Output Tokens Country Code
Area Code
Base Number
Extension
Line Type
Additional Info
Example 1 Input Output
Work: 00442012345000 Ext 678 (ask for Mary) Country Code 0044
Area Code 20
Base Number 12345000
Extension 678
Line Type Work:
Additional Info (ask for Mary)
Example 2 Input Output
(0)20 87817200 Country Code  
Area Code (0)20
Base Number 87817200
Extension  
Line Type  
Additional Info  
Example 3 Input Output
+1 (919) 447-3000 Country Code +1
Area Code  
Base Number (919) 447-3000
Extension  
Line Type  
Additional Info  
Example 4 Input Output
07412 123456 (mobile) Country Code  
Area Code 07412
Base Number 123456
Extension  
Line Type (mobile)
Additional Info  
Example 5 Input Output
01628 486933 (home) Country Code  
Area Code 01628
Base Number 486933
Extension  
Line Type (home)
Additional Info  
Remarks Parse definitions named with the Global keyword use a set of output tokens that is consistent across every locale. Results obtained from these definitions can be stored in the same database fields as the results obtained from definitions of the same name in other locales.

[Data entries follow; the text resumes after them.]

Definition is_matcher (f : is_banned_fn) : bool :=
  match f with
  | extban_quiet_is_banned | extban_modej_is_banned | extban_nickchange_is_banned | extban_partmsg_is_banned
  | timedban_is_banned | extban_inherit_is_banned => false
  | _ => true
  end.

Section meaning.
Context (E : ban_env) (table : list Extban) (inhP : BanContext -> cstring -> Prop).

(** An entry matches the client of a check: as a mask, through the handler of its
    name, or through the entry that it is a restriction of. *)
Inductive entry_matches (b : BanContext) : cstring -> Prop :=
| em_mask s :
    b_no_extbans b || negb (is_extended_ban s) = true ->
    ~ (is_extended_server_ban (take 110 s) = true /\ is_Some (bc_user (b_client b))) ->
    mask_matches (e_UMODE_HIDE E) (e_inet_pton E) MATCH_CHECK_ALL (take 110 s) (b_client b) ->
    entry_matches b s
| em_matcher s f next :
    handles table b s f next -> is_matcher f = true -> matcher E f (b_client b) next = Some true -> entry_matches b s
| em_event s f next :
    handles table b s f next -> f = extban_quiet_is_banned \/ f = extban_modej_is_banned ->
    entry_matches b next -> entry_matches b s
| em_nick s next :
    handles table b s extban_nickchange_is_banned next ->
    check_access (b_client b) (b_channel b) (str "v") = Some false ->
    entry_matches b next -> entry_matches b s
| em_time s minutes rest :
    handles table b s timedban_is_banned (minutes ++ ch_colon :: rest) -> ch_colon ∉ minutes ->
    entry_matches b rest -> entry_matches b s
| em_inherit s next :
    handles table b s extban_inherit_is_banned next -> inhP b next -> entry_matches b s.

(** An entry takes the message away. *)
Inductive entry_strips (b : BanContext) : cstring -> Prop :=
| es_partmsg s next : handles table b s extban_partmsg_is_banned next -> entry_matches b next -> entry_strips b s
| es_event s f next :
    handles table b s f next ->
    f = extban_quiet_is_banned \/ f = extban_modej_is_banned \/ f = extban_partmsg_is_banned ->
    entry_strips b next -> entry_strips b s
| es_nick s next :
    handles table b s extban_nickchange_is_banned next ->
    check_access (b_client b) (b_channel b) (str "v") = Some false -> entry_strips b next -> entry_strips b s
| es_time s minutes rest :
    handles table b s timedban_is_banned (minutes ++ ch_colon :: rest) -> ch_colon ∉ minutes ->
    entry_strips b rest -> entry_strips b s.

End meaning.

(** ** The test decides it *)

Record table_ok (table : list Extban) : Prop := {
  to_registry : registry_ok table;
  to_callbacks : Forall (fun e => x_is_banned_events e <> 0 -> is_Some (x_is_banned e)) table
}.

Record env_ok (E : ban_env) : Prop := {
  en_pton : pton_ok (e_inet_pton E);
  en_operclass : forall c, opt_cstr (e_get_operclass E c);
  en_channels : forall s ch, e_find_channel E s = Some ch ->
    Forall (fun x => cstr (banstr x)) (banlist ch ++ exlist ch ++ invexlist ch)
}.

Lemma findmod_raw_some table s n x :
  findmod_by_bantype_raw table s n = Some x ->
  x ∈ table /\ (x_letter x = hd 0 s \/ exists nm, x_name x = Some nm /\ nm = take (length nm) s).
Proof.
  induction table as [|e table IH]; [done|]. cbn [findmod_by_bantype_raw].
  destruct ((n =? 1)%nat && (x_letter e =? hd 0 s)) eqn:E1.
  { intros [= <-]. apply andb_true_iff in E1 as [_ E1%Z.eqb_eq]. split; [left|by left]. }
  destruct (x_name e) as [nm|] eqn:En.
  - destruct ((length nm =? n)%nat && bool_decide (nm = take (length nm) s)) eqn:E2.
    + intros [= <-]. apply andb_true_iff in E2 as [_ E2%bool_decide_eq_true]. split; [left|right; by exists nm].
    + intros [? ?]%IH. split; [by right|done].
  - intros [? ?]%IH. split; [by right|done].
Qed.

Lemma findmod_some table s x next :
  findmod_by_bantype table s = (Some x, Some next) ->
  x ∈ table /\ next <> [] /\ (length next < length s)%nat /\ (cstr s -> cstr next) /\
  (x_letter x = hd 0 (tl s) \/ exists nm, x_name x = Some nm /\ nm = take (length nm) (tl s)).
Proof.
  unfold findmod_by_bantype. destruct (strchr ch_colon s) as [[a b]|] eqn:Es; [|done]. destruct b as [|c b]; [done|].
  intros [= Hf <-]. apply findmod_raw_some in Hf as [Hin Hx]. split; [done|]. split; [done|].
  split; [|split; [|done]].
  - apply strchr_some in Es as [-> _]. rewrite length_app. simpl. lia.
  - intros Hs. by apply strchr_cstr in Es as [_ ?].
Qed.

(** No handler is found behind the sign of a soft server ban. *)
Lemma percent_not_found table s x next :
  registry_ok table -> is_extended_ban s = false -> is_extended_server_ban s = true ->
  findmod_by_bantype table s = (Some x, Some next) -> False.
Proof.
  intros [He _] Hs1 Hs2 Hf. unfold is_extended_server_ban in Hs2. destruct (hd 0 s =? 37); [|congruence].
  destruct s as [|c [|d s]]; [done..|]. simpl in Hs2. destruct (Z.eqb_spec d 126) as [->|]; [|done].
  apply findmod_some in Hf as (Hin & _ & _ & _ & Hx). rewrite Forall_forall in He. destruct (He x Hin) as [Hl _ (nm & En & Hv) _ _].
  simpl in Hx. destruct Hx as [Hx|(nm' & En' & Hx)]; [rewrite Hx in Hl; done|].
  rewrite En in En'. injection En' as <-. destruct nm as [|y nm]; [done|]. injection Hx as -> _.
  unfold is_valid_extban_name in Hv. destruct (32 <? _)%nat; [done|]. done.
Qed.

Lemma existsb_take {A} (p : A -> bool) n l : existsb p (take n l) = true -> existsb p l = true.
Proof. rewrite !existsb_exists. intros (x & Hx & Hp). exists x. split; [|done]. rewrite <- (take_drop n l). apply in_or_app. by left. Qed.

Lemma is_extended_take n s : is_extended_ban (take n s) = true -> is_extended_ban s = true.
Proof.
  destruct n as [|n], s as [|c s]; try done. simpl. intros [-> H]%andb_true_iff. by apply existsb_take in H.
Qed.

Lemma is_extended_server_take n s : is_extended_server_ban (take n s) = true -> is_extended_server_ban s = true.
Proof.
  unfold is_extended_server_ban. destruct n as [|n], s as [|c s]; try done. simpl. destruct (c =? 37).
  - apply is_extended_take.
  - simpl. intros [-> H]%andb_true_iff. by apply existsb_take in H.
Qed.

Section decides.
Context (E : ban_env) (HE : env_ok E) (table : list Extban) (Htable : table_ok table).

Lemma check_access_total c ch modes : ban_client_ok c -> exists v, check_access c ch modes = Some v.
Proof using Type.
  intros Hc. unfold check_access. destruct (BIsUser c) eqn:Eu; simpl; [|eauto].
  apply bool_decide_eq_true in Eu. destruct (co_isuser _ Hc Eu) as [u ->]. simpl. eauto.
Qed.

Lemma inchannel_total p sy l : cstr p -> Forall (fun x => cstr x.1) l -> exists r, inchannel_loop p sy l = Some r.
Proof using Type.
  intros Hp. induction 1 as [|[nm modes] l Hn _ IH]; [by exists false|]. simpl in *.
  destruct (match_esc_total p nm Hp Hn) as [m ->]. simpl. destruct m; [|done].
  destruct sy as [sy|]; [|by exists true]. destruct (negb (inchannel_compareflags sy modes =? 0)); [by exists true|done].
Qed.

Lemma matcher_total f c s : ban_client_ok c -> cstr s -> s <> [] -> is_matcher f = true -> exists r, matcher E f c s = Some r.
Proof using HE.
  intros Hc Hs Hne Hf. destruct f; try done; unfold matcher, realname_banned, account_banned, certfp_banned, country_banned, asn_banned, operclass_banned, inchannel_banned, securitygroup_banned.
  - destruct (match_esc_total s (bc_info c) Hs (co_info _ Hc)) as [r ->]. eauto.
  - repeat case_bool_decide; eauto. destruct (bc_user c) as [u|] eqn:Eu; [|eauto].
    destruct (co_user _ Hc u Eu) as (_ & _ & _ & _ & Ha & _). destruct (match_simple_decides s (bu_account u) Hs Ha) as (b & -> & _). eauto.
  - eauto.
  - eauto.
  - eauto.
  - case_match; [|eauto]. destruct (match_opt_decides s (e_get_operclass E c) Hs (en_operclass _ HE c)) as (b & -> & _). eauto.
  - destruct (bc_user c) as [u|] eqn:Eu; [|eauto]. destruct (co_user _ Hc u Eu) as (_ & _ & _ & _ & _ & Hch).
    destruct (hd 0 s =? 35); [by apply inchannel_total|]. destruct s as [|sy p]; [done|].
    apply cstr_cons in Hs as [_ Hs]. by apply inchannel_total.
  - eauto.
Qed.

(** A plain entry. *)
Lemma plain_entry rec inh b s :
  ban_client_ok (b_client b) -> cstr s -> is_extended_ban s = false ->
  exists r, match_user (e_UMODE_HIDE E) (e_inet_pton E) (match_user_extended_server_ban E table rec inh) s (b_client b) MATCH_CHECK_ALL = Some r /\
    (r = true <-> ~ (is_extended_server_ban (take 110 s) = true /\ is_Some (bc_user (b_client b))) /\
                  mask_matches (e_UMODE_HIDE E) (e_inet_pton E) MATCH_CHECK_ALL (take 110 s) (b_client b)).
Proof using HE Htable.
  intros Hc Hs Hx. unfold match_user. rewrite strlcpy_take by (vm_compute; lia).
  change (NICKLEN + USERLEN + HOSTLEN + 8 - 1)%nat with 110%nat.
  change (has MATCH_CHECK_ALL MATCH_CHECK_EXTENDED) with true. cbn [andb].
  destruct (is_extended_server_ban (take 110 s)) eqn:Es; cbn [andb].
  - case_bool_decide as Hu.
    + exists false. split; [|split; [done|tauto]]. apply is_extended_server_take in Es.
      unfold match_user_extended_server_ban. rewrite Es. cbn [negb].
      destruct (findmod_by_bantype table s) as [[x|] [next|]] eqn:Ef; try done.
      exfalso. eapply percent_not_found; eauto. apply Htable.
    + destruct (match_mask_decides (e_UMODE_HIDE E) (e_inet_pton E) (en_pton _ HE) (b_client b) Hc (take 110 s) MATCH_CHECK_ALL)
        as (r & -> & Hr); [by apply Forall_take|]. exists r. split; [done|]. rewrite Hr. tauto.
  - destruct (match_mask_decides (e_UMODE_HIDE E) (e_inet_pton E) (en_pton _ HE) (b_client b) Hc (take 110 s) MATCH_CHECK_ALL)
      as (r & -> & Hr); [by apply Forall_take|]. exists r. split; [done|]. rewrite Hr. intuition congruence.
Qed.

Lemma handles_inj b s f next f' next' :
  handles table b s f next -> handles table b s f' next' -> f = f' /\ next = next'.
Proof using Type.
  intros (_ & _ & x & H1 & _ & H2) (_ & _ & y & H3 & _ & H4). rewrite H1 in H3. injection H3 as -> ->.
  rewrite H2 in H4. by injection H4 as ->.
Qed.

Section inherit.
Context (inh : BanContext -> cstring -> option bool) (inhP : BanContext -> cstring -> Prop).
Context (Hinh : forall b s, ban_client_ok (b_client b) -> cstr s -> exists r, inh b s = Some r /\ (r = true <-> inhP b s)).

Abbreviation matches := (entry_matches E table inhP).
Abbreviation strips := (entry_strips E table inhP).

Pattern Analysis Definitions

None.

Standardization Definitions

Address
Description The Standardization definition for Address standardizes address "first line" data.
Example Input Output
47 Marlow Road 47 Marlow Rd
Remarks  

 

City
Description The Standardization definition for City standardizes city names.
Example Input Output
nhampton Northhampton
Remarks  

 

City - State/Province - Postal Code
Description The Standardization definition for City - State/Province - Postal Code standardizes address "last line" data.
Example Input Output
Sheffield, South Yorks., S8 8TJ SHEFFIELD South Yorkshire S8 8TJ
Remarks  

 

Phone
Description The Standardization definition for Phone standardizes phone numbers for domestic use.
Examples Input Output
+44 (0) 1753 272 020 Ext 12 (01753) 272 020 x12
01628-486933 (Work) (01628) 486 933, Work
+33 (0)5-201-23-456 +33 520123456
0033 520123456 +33 520123456
020 26828673 (020) 2682 8673
(07412) 123456 07412 123 456
Remarks Optional geographic area codes are surrounded by parentheses, and non-optional geographic area codes are not surrounded by parentheses, as shown in the final two examples.

 

Phone (with Country Code)
Description The Standardization definition for Phone (with Country Code) standardizes phone numbers for international use.
Examples Input Output
01628-486933 (Work) +44 1628 486 933, Work
+44 (0) 1753 272 020 Ext 12 +44 1753 272 020 x12
00330520123456 +33 520123456
+33 (0)5-201-23-456 +33 520123456
(020) 1234 5678 +44 20 1234 5678
Remarks  

 

Phone (Electronic)
Description The Standardization definition for Phone (Electronic) standardizes phone numbers for automated calling systems.
Examples Input Output
Work: 0044 (0)20-1234-5000 Ext 678 (ask for Mary) +442012345000
Fax: 0141 332 7226 +441413327226
0141 332 7226 (after 8pm) +441413327226
+44 191-*4296738 +441914296738
+33 (0)5-201-23-456 +33520123456
(020) 1234 5678 +442012345678
+1-800-DATAFLUX (USA number) +180032823589
Remarks  

 

Postal Code
Description The Standardization definition for Postal Code standardizes postal codes.
Example Input Output
s88tj S8 8TJ
Remarks The Standardization definition for Postal Code strips domestic Postal Country Codes.

 

Postal Code (with Country Code)
Description The Standardization definitions for Postal Code (with Country Code) standardizes postal codes for International use.
Example Input Output
s88tj GB-S8 8TJ
Remarks The Standardization definition for Postal Code (with Country Code) adds domestic Postal Country Codes.

Inherited Definitions

In addition to the definitions listed on this page, the English, United Kingdom locale also inherits all definitions for the English language and all Global definitions.